Funder: SSHRC Insight Grant
Principal Investigator: Mark P. Thomas (Associate Professor, Sociology)
Changing patterns of working time figure prominently in wider patterns of social and economic change. New digital technologies, including those that have facilitated the emergence of the 'platform economy', have contributed to transformations in the organization of working time, including by increasing the capacities for time flexibility for both employers and workers, as well as by creating new mechanisms to regulate and monitor working time. With new digital technologies reshaping existing forms of work as well as contributing to the emergence of new forms of work, the social organization of working time constitutes a key site of contention in the contemporary world of work. Understanding the relationship between working time change and new technologies has emerged as a pressing question for researchers and policymakers.

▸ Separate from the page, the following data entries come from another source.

(** C3: two processes created one after the other are isolated: the second
    call changes neither the first one's mappings nor a byte it can see, its
    stack page included, each still reads its own program, and no frame is
    visible to both. *)
Theorem process_isolation {A} `{FrameAllocLaws A} cr3 tr m (fa : A) t base files
    name1 nm1 data1 name2 nm2 data2 i j p q :
  loadable cr3 m fa t base files name1 nm1 data1 → loadable cr3 m fa t base files name2 nm2 data2 →
  is_u32 tr → on_cpu t → 0 < next_pid t < 4294967295 →
  i ≠ j → procs t !! i = Some p → procs t !! j = Some q →
  state p = PROC_STATE_DEAD → state q = PROC_STATE_DEAD →
  frames_needed data1 + frames_needed data2 <= nfree fa →
  ∃ r1 m1 fa1 t1 dir1 r2 m2 fa2 t2 dir2,
    process_create cr3 tr (mounted base) name1 m fa t = Some (r1, (m1, fa1, t1)) ∧
    process_create cr3 tr (mounted base) name2 m1 fa1 t1 = Some (r2, (m2, fa2, t2)) ∧
    (∃ s P, procs t1 !! s = Some P ∧ ready P ∧ page_dir_phys P = dir1) ∧
    (∃ s P, procs t2 !! s = Some P ∧ ready P ∧ page_dir_phys P = dir2) ∧
    (∀ va, is_u32 va → user_walk m2 dir1 va = user_walk m1 dir1 va) ∧
    (∀ va pa, is_u32 va → user_walk m1 dir1 va = Some pa → ld8 m2 pa = ld8 m1 pa) ∧
    (∀ va, 0 <= va < 4096 * page_count data1 → ∃ pa,
       user_walk m2 dir1 va = Some pa ∧ ld8 m2 pa = nth (Z.to_nat va) data1 0) ∧
    (∀ va, within USER_STACK_VIRT 4096 va → ∃ pa, user_walk m2 dir1 va = Some pa ∧ ld8 m2 pa = 0) ∧
    (∀ va, 0 <= va < 4096 * page_count data2 → ∃ pa,
       user_walk m2 dir2 va = Some pa ∧ ld8 m2 pa = nth (Z.to_nat va) data2 0) ∧
    (∀ va1 va2 pa1 pa2, is_u32 va1 → is_u32 va2 → user_walk m2 dir1 va1 = Some pa1 →
       user_walk m2 dir2 va2 = Some pa2 → pa1 / 4096 ≠ pa2 / 4096).
Proof.
  intros Hl1 Hl2 Htr Hon Hpid Hij Hp Hq Hpd Hqd Hen.
  assert (∀ d, 0 <= frames_needed d) as Hpos.
  { intros d. unfold frames_needed, frames_for, page_count. clear. word_lia. }
  pose proof (Hpos data1) as Hpos1. pose proof (Hpos data2) as Hpos2.
  pose proof (la_size _ _ _ _ _ _ _ _ _ Hl1) as Hsz1.
  destruct (two_dead t i j p q Hij Hp Hq Hpd Hqd (la_tab _ _ _ _ _ _ _ _ _ Hl1)) as (s1 & Hd1 & Hnext).
  destruct (create_enough cr3 tr m fa t base files name1 nm1 data1 s1 Hl1 Htr Hd1)
    as (m1 & fa1 & p1 & dir1 & ks1 & Hp1 & Heq1 & Hc1 & _ & _ & Hlo1 & _); [lia|].
  destruct (Hnext _ (eq_refl : ready (mkProc (next_pid t) PROC_STATE_READY (ks1 + 4052) dir1 ks1 (ks1 +ᵤ 4096)
    (take 31 nm1 ++ 0 :: drop (S (length (take 31 nm1))) (p_name p1))))) as (s2 & Hd2).
  assert (state p1 = PROC_STATE_DEAD) as Hp1d by (destruct Hd1 as [(p' & Hp' & Hd') _]; congruence).
  pose proof (cstring_u8 _ _ _ _ (la_name _ _ _ _ _ _ _ _ _ Hl1 m (changes_only_refl _ _))) as Hu8.
  pose proof (with_process_wf t s1 p1 dir1 ks1 nm1 (la_tab _ _ _ _ _ _ _ _ _ Hl1) Hon Hp1 Hp1d Hu8 Hpid) as Hwf1.
  pose proof (loadable_next cr3 m m1 fa fa1 t _ base files name2 nm2 data2 Hl2 Hc1
    (lo_ok _ _ _ _ _ Hlo1) (lo_sub _ _ _ _ _ Hlo1) Hwf1) as Hl2'.
  destruct (create_enough cr3 tr m1 fa1 _ base files name2 nm2 data2 s2 Hl2' Htr Hd2)
    as (m2 & fa2 & p2 & dir2 & ks2 & Hp2 & Heq2 & Hc2 & _ & _ & Hlo2 & _).
  { rewrite (lo_left _ _ _ _ _ Hlo1). unfold frames_needed in *. lia. }
  destruct (loaded_stable fa fa1 data1 m1 m2 dir1 Hlo1 Hc2) as [Hsame Hbytes].
  exists (s32 (next_pid t)), m1, fa1. eexists. exists dir1. do 4 eexists. exists dir2.
  split; [exact Heq1|]. split; [exact Heq2|]. split; [|split; [|split; [exact Hsame|split; [|split; [|split; [|split]]]]]].
  - exists s1. eexists. split; [apply list_lookup_insert_eq; by eapply lookup_lt_Some|]. done.
  - exists s2. eexists. split; [apply list_lookup_insert_eq; by eapply lookup_lt_Some|]. done.
  - intros va pa Hva Hw. exact (Hbytes va pa Hva Hw).
  - intros va Hva. destruct (lo_code _ _ _ _ _ Hlo1 va Hva) as (pa & Hw & _ & Hb).
    assert (is_u32 va) as Hu by (unfold page_count in Hva; clear - Hva Hsz1; word_lia).
    exists pa. rewrite Hsame by exact Hu. split; [exact Hw|]. rewrite (Hbytes va pa Hu Hw). exact Hb.
  - intros va Hva. destruct (lo_stack _ _ _ _ _ Hlo1 va Hva) as (pa & Hw & _ & Hb).
    assert (is_u32 va) as Hu by (unfold within in Hva; clear - Hva; word_lia).
    exists pa. rewrite Hsame by exact Hu. split; [exact Hw|]. rewrite (Hbytes va pa Hu Hw). exact Hb.
  - intros va Hva. destruct (lo_code _ _ _ _ _ Hlo2 va Hva) as (pa & Hw & _ & Hb). by exists pa.
  - intros va1 va2 pa1 pa2 Hu1 Hu2 Hw1 Hw2 Heq. rewrite Hsame in Hw1 by exact Hu1.
    destruct (lo_private _ _ _ _ _ Hlo1 va1 pa1 Hu1 Hw1) as (_ & _ & Hnot).
    destruct (lo_private _ _ _ _ _ Hlo2 va2 pa2 Hu2 Hw2) as (_ & Hfree & _). congruence.
Qed.

(** The kernel reads the entry frame of the new process through the
    process's own directory, as switch_context must, when the program does not
    reach the kernel stack's frame; when it does (a program longer than the
    physical address of the frame pfa_alloc gave), the directory shows the
    program's bytes in place of the kernel stack. *)
Theorem process_kernel_stack {A} `{FrameAllocLaws A} cr3 tr m (fa : A) t base files name nm data slot :
  loadable cr3 m fa t base files name nm data → is_u32 tr → first_dead t slot →
  frames_needed data <= nfree fa →
  ∃ m' fa' t' P, process_create cr3 tr (mounted base) name m fa t = Some (s32 (next_pid t), (m', fa', t')) ∧
    procs t' !! slot = Some P ∧ esp P = kernel_stack P + 4052 ∧
    (4096 * page_count data <= kernel_stack P → kernel_stack P ≠ USER_STACK_VIRT →
     ∀ k w, entry_words tr !! k = Some w →
       kld32 (page_dir_phys P) m' (esp P + 4 * Z.of_nat k) = Some w) ∧
    (∀ a, 0 <= a < 4096 * page_count data →
       kld8 (page_dir_phys P) m' a = Some (nth (Z.to_nat a) data 0)).
Proof.
  intros Hla Htr Hdead Hen.
  destruct (create_enough cr3 tr m fa t base files name nm data slot Hla Htr Hdead Hen)
    as (m' & fa' & p & dir & ks & Hp & -> & Hc & Hef & [Hkp _] & Hl & _).
  exists m', fa'. do 2 eexists. split; [reflexivity|].
  split; [apply list_lookup_insert_eq; by eapply lookup_lt_Some|]. cbn [esp kernel_stack page_dir_phys].
  split; [reflexivity|]. split.
  - intros Hlow Hns. exact (entry_frame_reads _ _ _ _ _ _ _ Hl Hef Hkp Hlow Hns).
  - intros a Ha. destruct (lo_code _ _ _ _ _ Hl a Ha) as (pa & _ & Hw & Hb).
    unfold kld8. rewrite Hw, bind_Some, Hb. reflexivity.
Qed.

(** ** Witnesses *)

Lemma example_find :
  list_find (λ f, f_name f = [104; 105]) (image_files example_files) = Some (1%nat, mkFile [104; 105] 156 3).
Proof.
  apply list_find_Some. split; [vm_compute; reflexivity|]. split; [reflexivity|].
  intros [|k] g Hg Hlt; [|lia]. vm_compute in Hg. by injection Hg as <-.
Qed.

(** A kernel with frames 16 to 31 free, the image of [example_files] at 1 MiB
    and one process running. *)
Lemma example_kernel_memory : ∃ (m : mem) (st : pfa),
  loadable 0x8000 m st example_tab 0x100000 (image_files example_files) (0x100000 + 160) [104; 105] [1; 2; 3] ∧
  16 <= nfree st ∧ (∀ g, 0 <= g < MAX_FRAMES → fa_free st g = (16 <=? g) && (g <? 32)) ∧
  kmapped 0x8000 (λ a, ¬ within 0x8000 4096 a) m ∧
  ∀ W m', changes_only W m m' → (∀ x, W x → 0x10000 <= x < 0x100000) → sofs_at 0x8000 m' 0x100000 (image_files example_files).
Proof.
  destruct example_mounted as (m & Hk & Hb).
  destruct (frames_free 16 32) as (st & Hwf & Hst); [lia|lia|].
  assert (∀ g, 0 <= g < MAX_FRAMES → fa_free st g = (16 <=? g) && (g <? 32)) as Hfree
    by (intros g Hg; simpl; by rewrite Hst, negb_involutive).
  assert (∀ x, free_bytes st x → within 0x10000 0x10000 x) as Hfb.
  { intros x (g & Hg & Hgf & Hx). rewrite Hfree in Hgf by exact Hg.
    apply andb_prop in Hgf as [H1%Z.leb_le H2%Z.ltb_lt]. unfold within in *. lia. }
  assert (∀ m', changes_only (free_bytes st) m m' → bytes_at 0x8000 m' 0x100000 example_bytes) as Hb'.
  { intros m' Hc. apply (Hb _ m' Hc). intros x Hx%Hfb. unfold within in *. lia. }
  exists m, st. split; [|split; [|split; [exact Hfree|split; [exact Hk|]]]].
  - split.
    + split; [| |intros g a Hg Hgf Ha; by exists g].
      * eapply kmapped_mono; [|exact Hk]. intros x Hx%Hfb. unfold within in *. lia.
      * split; [exact Hwf|]. by rewrite Hst by lia.
    + exact example_tab_wf.
    + intros m' Hc. by apply example_sofs, Hb'.
    + intros m' Hc. by apply example_string, Hb'.
    + exists 1%nat, (mkFile [104; 105] 156 3). split; [exact example_find|]. split; [reflexivity|].
      split; [vm_compute; discriminate|]. intros k b Hkb.
      assert (0 <= b < 256 ∧ example_bytes !! (156 + k)%nat = Some b) as [Hu Hl].
      { destruct k as [|[|[|k]]]; simpl in Hkb; simplify_eq; (split; [lia|vm_compute; reflexivity]). }
      split; [exact Hu|]. intros m' Hc. rewrite <- (Hb' m' Hc _ _ Hl). f_equal.
      change (0x100000 +ᵤ f_offset (mkFile [104; 105] 156 3)) with (0x100000 + 156). lia.
    + vm_compute. discriminate.
  - assert (32 - 16 <= nfree st) as Hc; [|lia]. unfold nfree. apply count_upto_at_least; [lia|rewrite all_frames_Z; lia|].
    intros g Hg. rewrite Hfree by lia. repeat ztest. reflexivity.
  - intros W m' Hc HW. apply example_sofs, (Hb W m' Hc). intros x Hx%HW. unfold within. lia.
Qed.

Lemma example_loadable : ∃ (m : mem) (st : pfa),
  loadable 0x8000 m st example_tab 0x100000 (image_files example_files) (0x100000 + 160) [104; 105] [1; 2; 3] ∧
  16 <= nfree st.
Proof. destruct example_kernel_memory as (m & st & Hla & Hn & _). exists m, st. split; [exact Hla|exact Hn]. Qed.

Lemma example_first_dead : first_dead example_tab 2.
Proof.
  split; [eexists; split; vm_compute; reflexivity|]. intros k q Hk Hq.
  destruct k as [|[|k]]; [| |lia]; vm_compute in Hq; by simplify_eq.
Qed.

Lemma process_create_loads_witness : ∃ (m : mem) (st : pfa) m' st' t',
  process_create 0x8000 0x123456 (mounted 0x100000) (0x100000 + 160) m st example_tab = Some (3, (m', st', t')) ∧
  ∃ P pa, procs t' !! 2%nat = Some P ∧ user_walk m' (page_dir_phys P) 1 = Some pa ∧ ld8 m' pa = 2.
Proof.
  destruct example_loadable as (m & st & Hla & Hn). exists m, st.
  destruct (process_create_loads 0x8000 0x123456 m st _ _ _ _ _ _ 2 Hla) as
    (m' & st' & t' & dir & ks & p & Heq & _ & Hp & Ht & _ & _ & _ & Hl);
    [lia|exact example_first_dead|exact (Z.le_trans 6 16 _ ltac:(lia) Hn)|].
  exists m', st', t'. split; [exact Heq|]. destruct (lo_code _ _ _ _ _ Hl 1) as (pa & Hw & _ & Hb);
    [vm_compute; split; [discriminate|reflexivity]|].
  eexists. exists pa. split; [rewrite Ht; apply list_lookup_insert_eq; by eapply lookup_lt_Some|].
  split; [exact Hw|exact Hb].
Defined.

Lemma process_create_total_witness : ∃ (m : mem) (st : pfa) r m' st' t',
  process_create 0x8000 0x123456 (mounted 0x100000) (0x100000 + 160) m st example_tab = Some (r, (m', st', t')).
Proof.
  destruct example_loadable as (m & st & Hla & Hn). exists m, st.
  destruct (process_create_total 0x8000 0x123456 m st _ _ _ _ _ _ Hla) as (r & m' & st' & t' & Heq & _); [lia|].
  exists r, m', st', t'. exact Heq.
Defined.

Lemma process_create_not_found_witness : ∃ (m : mem) (st : pfa),
  process_create 0x8000 0x123456 (mounted 0x100000) (0x100000 + 161) m st example_tab = Some (-1, (m, st, example_tab)).
Proof.
  destruct example_loadable as (m & st & [_ _ Hfs Hnm _ _] & _). exists m, st.
  apply (process_create_not_found _ _ _ _ _ _ (image_files example_files) _ [105]).
  - exact example_tab_wf.
  - apply Hfs, changes_only_refl.
  - replace (0x100000 + 161) with (0x100000 + 160 + 1) by lia.
    eapply cstring_drop. apply Hnm, changes_only_refl.
  - apply Forall_forall. change (image_files example_files) with [mkFile [97] 152 1; mkFile [104; 105] 156 3].
    repeat constructor; discriminate.
Defined.

Lemma process_isolation_witness : ∃ (m : mem) (st : pfa) r1 m1 st1 t1 r2 m2 st2 t2,
  process_create 0x8000 0x123456 (mounted 0x100000) (0x100000 + 160) m st example_tab = Some (r1, (m1, st1, t1)) ∧
  process_create 0x8000 0x123456 (mounted 0x100000) (0x100000 + 160) m1 st1 t1 = Some (r2, (m2, st2, t2)).
Proof.
  destruct example_loadable as (m & st & Hla & Hn). exists m, st.
  destruct (process_isolation 0x8000 0x123456 m st example_tab _ _ _ _ _ _ _ _ 2 3
    (mkProc 0 0 0 0 0 0 (replicate 32 0)) (mkProc 0 0 0 0 0 0 (replicate 32 0)) Hla Hla)
    as (r1 & m1 & st1 & t1 & dir1 & r2 & m2 & st2 & t2 & dir2 & H1 & H2 & _);
    [lia| |vm_compute; split; reflexivity|lia|vm_compute; reflexivity|vm_compute; reflexivity|reflexivity|reflexivity|
     exact (Z.le_trans 12 16 _ ltac:(lia) Hn)|].
  - intros c p Hc Hp. vm_compute in Hc. injection Hc as <-. vm_compute in Hp. by injection Hp as <-.
  - exists r1, m1, st1, t1, r2, m2, st2, t2. split; [exact H1|exact H2].
Defined.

Set in a context characterized by both shifts away from standard working hours and rapid technological innovation, this project asks: in what ways are new digital technologies contributing to the reorganization of working time? The objectives of the project are threefold. First, the project will undertake a mapping of working time patterns in Canada and comparable international jurisdictions using existing labour market statistics. This initial mapping will produce a picture of both working time and working time change set over a period of several decades leading up to the present day. Second, the project will conduct three qualitative, case studies of work, time, and new technologies. Organized around cross-cutting themes of flexibility, control, and regulation, the case studies will explore the implications of new technologies and changing patterns of working time for workers, employers, policymakers, and worker organizations. Third, the project will analyze the implications of its findings for working time regulation and worker representation, and will thereby contribute to the development of new strategies to counter working time pressures in the context of technologically mediated working time change.